Speaking to the Sunday Mail newspaper, the nurse's family said that she had been sent home with symptoms four days before she was hospitalised and that medical experts had dismissed her complaint as an unconnected virus. According to the newspaper, her sister Toni Cafferkey said that that Pauline had gone to an out-of-hours GP clinic at the New Victoria Hospital in Glasgow on Monday night (5 October) but the doctor who assessed her had sent her home; treatment that Toni described as "absolutely diabolical".
"We feel she was let down," she told the newspaper. "Instead of being taken into hospital, she spent the whole of Tuesday very ill," and that the family didn't know if the delays diagnosing Pauline have had an adverse effect on her health. "We intend to find out.
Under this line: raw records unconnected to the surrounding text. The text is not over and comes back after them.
(* ================================================================== *)
(** * The file system and the TOML parser *)

(** The content of a file opened in binary mode. *)
Definition bytes : Type := string.

(** The regular files of the file system, by path, with what reading them
    gives. Errors of the operating system (a file that cannot be opened)
    are outside the model: they are not handled by the code either. *)
Definition FileSystem : Type := Path -> option bytes.

(** [p.is_file()] *)
Definition is_file (fs : FileSystem) (p : Path) : bool :=
  match fs p with
  | Some _ => true
  | None => false
  end.

(** The outcome of [tomllib.load(f)]: a mapping, or the exception
    [tomllib.TOMLDecodeError] with its text, the one exception that the
    parser documents and that the code catches. *)
Inductive LoadResult : Type :=
| Loaded (toml_opts : Dict)
| TOMLDecodeError (e : string).

(** [mdformat._compat.tomllib]: the parser is used as a black box. *)
Class TomlLib : Type := { tomllib_load : bytes -> LoadResult }.

(** The name of the configuration file. *)
Definition CONF_NAME : string := ".mdformat.toml".

(** Lines 43 to 52 of [read_toml_opts]: the configuration file exists and
    holds [content]. *)
Definition load_conf `{TomlLib} (content : bytes) (conf_path : Path) : Result Dict :=
  toml_opts <- (match tomllib_load content with
                | Loaded toml_opts => Return toml_opts
                | TOMLDecodeError e =>
                    Raise (InvalidConfError [Lit "Invalid TOML syntax: "; StrExc e])
                end) ;;
  _validate_keys toml_opts conf_path ;;;
  _validate_values toml_opts conf_path ;;;
  Return toml_opts.

(* ================================================================== *)
(** * [functools.lru_cache] *)

(** [lru_cache()] is called without arguments: [maxsize] is 128. *)
Definition maxsize : nat := 128.

(** The cached results, most recently used first. Only results that were
    returned are stored: a call that raises leaves no entry. *)
Definition Cache : Type := list (Path * Dict).

Fixpoint cache_get (key : Path) (c : Cache) : option Dict :=
  match c with
  | [] => None
  | (k, v) :: rest => if path_eqb key k then Some v else cache_get key rest
  end.

Fixpoint cache_remove (key : Path) (c : Cache) : Cache :=
  match c with
  | [] => []
  | (k, v) :: rest =>
      if path_eqb key k then rest else (k, v) :: cache_remove key rest
  end.

(** A hit moves the entry to the most recently used position. *)
Definition cache_touch (key : Path) (v : Dict) (c : Cache) : Cache :=
  (key, v) :: cache_remove key c.

(** After the wrapped function has returned: nothing is stored when the key
    has appeared in the meantime; a full cache drops its oldest entry. *)
Definition cache_store (key : Path) (v : Dict) (c : Cache) : Cache :=
  match cache_get key c with
  | Some _ => c
  | None =>
      if (maxsize <=? List.length c)%nat then (key, v) :: removelast c
      else (key, v) :: c
  end.

(* ================================================================== *)
(** * [read_toml_opts] *)

(** The decorated function. [fuel] bounds the depth of the recursion;
    [None] means that the bound was reached. The recursive call goes
    through the wrapper again, as the name [read_toml_opts] in the body
    refers to the decorated function. *)
Fixpoint read_toml_opts_rec `{TomlLib} (fuel : nat) (fs : FileSystem)
    (conf_dir : Path) (cache : Cache) : option (Result Dict * Cache) :=
  match fuel with
  | O => None
  | S fuel' =>
      match cache_get conf_dir cache with
      | Some result => Some (Return result, cache_touch conf_dir result cache)
      | None =>
          let conf_path := truediv conf_dir CONF_NAME in
          let called :=
            match fs conf_path with
            | None =>
                let parent_dir := parent conf_dir in
                if path_eqb conf_dir parent_dir then Some (Return [], cache)
                else read_toml_opts_rec fuel' fs parent_dir cache
            | Some content => Some (load_conf content conf_path, cache)
            end in
          match called with
          | None => None
          | Some (Return result, cache') =>
              Some (Return result, cache_store conf_dir result cache')
          | Some (Raise e, cache') => Some (Raise e, cache')
          end
      end
  end.

(** One call of [read_toml_opts(conf_dir)] in a process whose cache is
    [cache]: the walk visits at most [depth conf_dir + 1] directories. *)
Definition read_toml_opts `{TomlLib} (fs : FileSystem) (conf_dir : Path)
    (cache : Cache) : option (Result Dict * Cache) :=
  read_toml_opts_rec (S (depth conf_dir)) fs conf_dir cache.

(* ================================================================== *)
(** * The vocabulary of the specification *)

(** The ancestor chain of a directory: itself, its parent, and so on up to
    the directory that is its own parent. *)
Fixpoint ancestors_from (n : nat) (d : Path) : list Path :=
  match n with
  | O => [d]
  | S n' => d :: ancestors_from n' (parent d)
  end.

Definition ancestors (d : Path) : list Path := ancestors_from (depth d) d.

(** The directory directly contains a configuration file. *)
Definition has_conf (fs : FileSystem) (d : Path) : bool :=
  is_file fs (truediv d CONF_NAME).

(** The nearest directory of the ancestor chain with a configuration file. *)
Definition nearest_conf_dir (fs : FileSystem) (d : Path) : option Path :=
  find (has_conf fs) (ancestors d).

(** What the walk yields on the file system as it is, without any cache:
    the validated content of the nearest configuration file, or an empty
    mapping when there is none. *)
Definition resolved `{TomlLib} (fs : FileSystem) (d : Path) : Result Dict :=
  match nearest_conf_dir fs d with
  | None => Return []
  | Some a =>
      match fs (truediv a CONF_NAME) with
      | Some content => load_conf content (truediv a CONF_NAME)
      | None => Return []
      end
  end.

(** Every cached mapping is what the walk yields on [fs]: the state of the
    cache of a process that started with an empty cache and has seen no
    other file system than [fs]. *)
Definition cache_coherent `{TomlLib} (fs : FileSystem) (c : Cache) : Prop :=
  forall k v, In (k, v) c -> resolved fs k = Return v.

(** The keys of the schema. *)
Definition recognized (key : string) : bool := dict_contains key DEFAULT_OPTS.

Definition only_recognized_keys (opts : Dict) : bool :=
  forallb (fun kv => recognized (fst kv)) opts.

(** The keys with an enforced rule, and those without. *)
Definition enforced_keys : list string :=
  [ "wrap"; "end_of_line"; "number";
    "primary_bullet_list_marker"; "secondary_bullet_list_marker" ].

Definition unenforced_keys : list string :=
  [ "primary_ordered_list_marker"; "secondary_ordered_list_marker";
    "thematic_break_character"; "thematic_break_width";
    "escape_square_brackets"; "entity_substitution" ].

(** The rules of the schema, as the specification words them. *)
Definition wrap_rule (v : PyValue) : bool :=
  match v with
  | PyInt n => (1 <? n)%Z
  | PyStr s => String.eqb s "keep" || String.eqb s "no"
  | _ => false
  end.

Definition end_of_line_rule (v : PyValue) : bool :=
  match v with
  | PyStr s => String.eqb s "crlf" || String.eqb s "lf" || String.eqb s "keep"
  | _ => false
  end.

Definition number_rule (v : PyValue) : bool :=
  match v with
  | PyBool _ => true
  | _ => false
  end.

Definition bullet_rule (v : PyValue) : bool :=
  match v with
  | PyStr s => String.eqb s "*" || String.eqb s "+" || String.eqb s "-"
  | _ => false
  end.

Definition rule_of (key : string) : option (PyValue -> bool) :=
  if String.eqb key "wrap" then Some wrap_rule
  else if String.eqb key "end_of_line" then Some end_of_line_rule
  else if String.eqb key "number" then Some number_rule
  else if String.eqb key "primary_bullet_list_marker" then Some bullet_rule
  else if String.eqb key "secondary_bullet_list_marker" then Some bullet_rule
  else None.

(** The value of a key conforms to the schema: it satisfies the rule of the
    key, if the key has one. *)
Definition conforms (key : string) (v : PyValue) : bool :=
  match rule_of key with
  | Some rule => rule v
  | None => true
  end.

Definition schema_conformant (opts : Dict) : bool :=
  forallb (fun kv => conforms (fst kv) (snd kv)) opts.

(** [number] is tested with [isinstance]; the other enforced keys with a
    membership test, which hashes the value. *)
Definition hashes (key : string) : bool := negb (String.eqb key "number").

(** What the check of one enforced key comes to, for a value [v] of the
    key: nothing happens when [v] satisfies the rule; otherwise the check
    raises [InvalidConfError], unless hashing [v] has raised before. *)
Definition check_value (key : string) (v : PyValue) (conf_path : Path) : Result unit :=
  match rule_of key with
  | None => Return tt
  | Some rule =>
      if rule v then Return tt
      else if hashes key && negb (hashable v)
           then Raise (TypeError [Lit "unhashable type: "; ReprStr (type_name v)])
           else Raise (invalid_value key conf_path)
  end.

Definition check_key (key : string) (opts : Dict) (conf_path : Path) : Result unit :=
  match dict_get key opts with
  | Some v => check_value key v conf_path
  | None => Return tt
  end.

(** The three causes of [InvalidConfError]. *)
Inductive Cause : Type :=
| MalformedSyntax
| UnrecognizedKey
| InvalidValue.

Definition cause_of (e : Exception) : option Cause :=
  match e with
  | InvalidConfError [Lit "Invalid TOML syntax: "; StrExc _] => Some MalformedSyntax
  | InvalidConfError (Lit "Invalid key " :: ReprStr _ :: _) => Some UnrecognizedKey
  | InvalidConfError [Lit text; StrPath _] =>
      if String.prefix "Invalid '" text then Some InvalidValue else None
  | _ => None
  end.

(* ================================================================== *)
(** * Sample data *)

Definition dir_root : Path := mkPath "/" [].
Definition dir_a : Path := mkPath "/" ["a"].
Definition dir_a_b : Path := mkPath "/" ["a"; "b"].
Definition dir_a_b_c : Path := mkPath "/" ["a"; "b"; "c"].

(** A stand-in for the parser on the handful of files used below; on each
    of them it returns what a TOML parser returns. *)
Definition sample_load (content : bytes) : LoadResult :=
  if String.eqb content "wrap = 2" then Loaded [("wrap", PyInt 2)]
  else if String.eqb content "wrap = 40" then Loaded [("wrap", PyInt 40)]
  else if String.eqb content "wrap = [80]" then Loaded [("wrap", PyList [PyInt 80])]
  else if String.eqb content "end_of_line = ['lf']"
       then Loaded [("end_of_line", PyList [PyStr "lf"])]
  else if String.eqb content "color = 1" then Loaded [("color", PyInt 1)]
  else if String.eqb content "" then Loaded []
  else TOMLDecodeError "Invalid statement (at line 1, column 1)".

Definition sample_tomllib : TomlLib := {| tomllib_load := sample_load |}.

(** A file system with one file, [conf_dir/.mdformat.toml]. *)
Definition one_conf (conf_dir : Path) (content : bytes) : FileSystem :=
  fun p => if path_eqb p (truediv conf_dir CONF_NAME) then Some content else None.

(** The empty file system. *)
Definition no_files : FileSystem := fun _ => None.

(** A parser that returns the same outcome for every file. *)
Definition const_tomllib (outcome : LoadResult) : TomlLib :=
  {| tomllib_load := fun _ => outcome |}.

(* ================================================================== *)
(** * Invariants and sessions *)

(** A mapping that has passed both validations: its keys are keys of
    [DEFAULT_OPTS], and the value of every enforced key it holds satisfies
    the rule of the key. *)
Definition valid_mapping (m : Dict) : Prop :=
  only_recognized_keys m = true
  /\ forall key v, In key enforced_keys -> dict_get key m = Some v ->
                   conforms key v = true.

(** Every cached mapping has passed both validations. *)
Definition cache_valid (c : Cache) : Prop :=
  forall k v, In (k, v) c -> valid_mapping v.

(** The shape of the cache: no directory twice, and no more entries than
    [maxsize]. *)
Definition cache_wf (c : Cache) : Prop :=
  NoDup (map fst c) /\ List.length c <= maxsize.

(** A session: the calls [read_toml_opts(d)] for the directories of
    [dirs], one after the other in the same process, and their results. *)
Fixpoint call_all `{TomlLib} (fs : FileSystem) (dirs : list Path) (cache : Cache)
  : list (Result Dict) * Cache :=
  match dirs with
  | [] => ([], cache)
  | d :: rest =>
      match read_toml_opts fs d cache with
      | Some (r, cache') =>
          let (rs, cache'') := call_all fs rest cache' in (r :: rs, cache'')
      | None => ([], cache)
      end
  end.

(* ================================================================== *)
(** * Paths: equality, parents and ancestor chains *)

Lemma list_eqb_eq (l1 l2 : list string) : list_eqb l1 l2 = true <-> l1 = l2.
Proof.
  revert l2. induction l1 as [|a r1 IH]; intros [|b r2]; simpl;
    try (split; [discriminate | discriminate]); try tauto.
  rewrite andb_true_iff, String.eqb_eq, IH.
  split; [intros [-> ->]; reflexivity | intros E; inversion E; auto].
Qed.

Lemma path_eqb_eq (p q : Path) : path_eqb p q = true <-> p = q.
Proof.
  unfold path_eqb. rewrite andb_true_iff, String.eqb_eq, list_eqb_eq.
  destruct p as [rp tp], q as [rq tq]; simpl.
  split; [intros [-> ->]; reflexivity | intros E; inversion E; auto].
Qed.

Lemma path_eqb_refl (p : Path) : path_eqb p p = true.
Proof. apply path_eqb_eq. reflexivity. Qed.

Lemma path_eqb_neq (p q : Path) : path_eqb p q = false <-> p <> q.
Proof.
  rewrite <- path_eqb_eq. destruct (path_eqb p q); split; congruence.
Qed.

Lemma length_removelast (A : Type) (l : list A) :
  List.length (removelast l) = pred (List.length l).
Proof.
  induction l as [|a [|b r] IH]; simpl in *; auto.
Qed.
It has not been good enough," she said.
A spokesman for NHS Greater Glasgow and Clyde, said: "We can confirm that Pauline did attend the New Victoria Hospital GP out-of-hours service on Monday. Her management and the clinical decisions taken based on the symptoms she was displaying at the time were entirely appropriate."
The nurse, from Cambuslang in South Lanarkshire, had spent nearly a month in isolation in the Royal Free Hospital at the beginning of the year after she contracted the virus in the African country in December last year.
Ebola has been shown to maintain for months in some parts of the human body and in bodily fluids. A statement from the Royal Free Hospital confirmed Cafferkey had been readmitted due to "unusual late complication of her previous infection by the Ebola virus".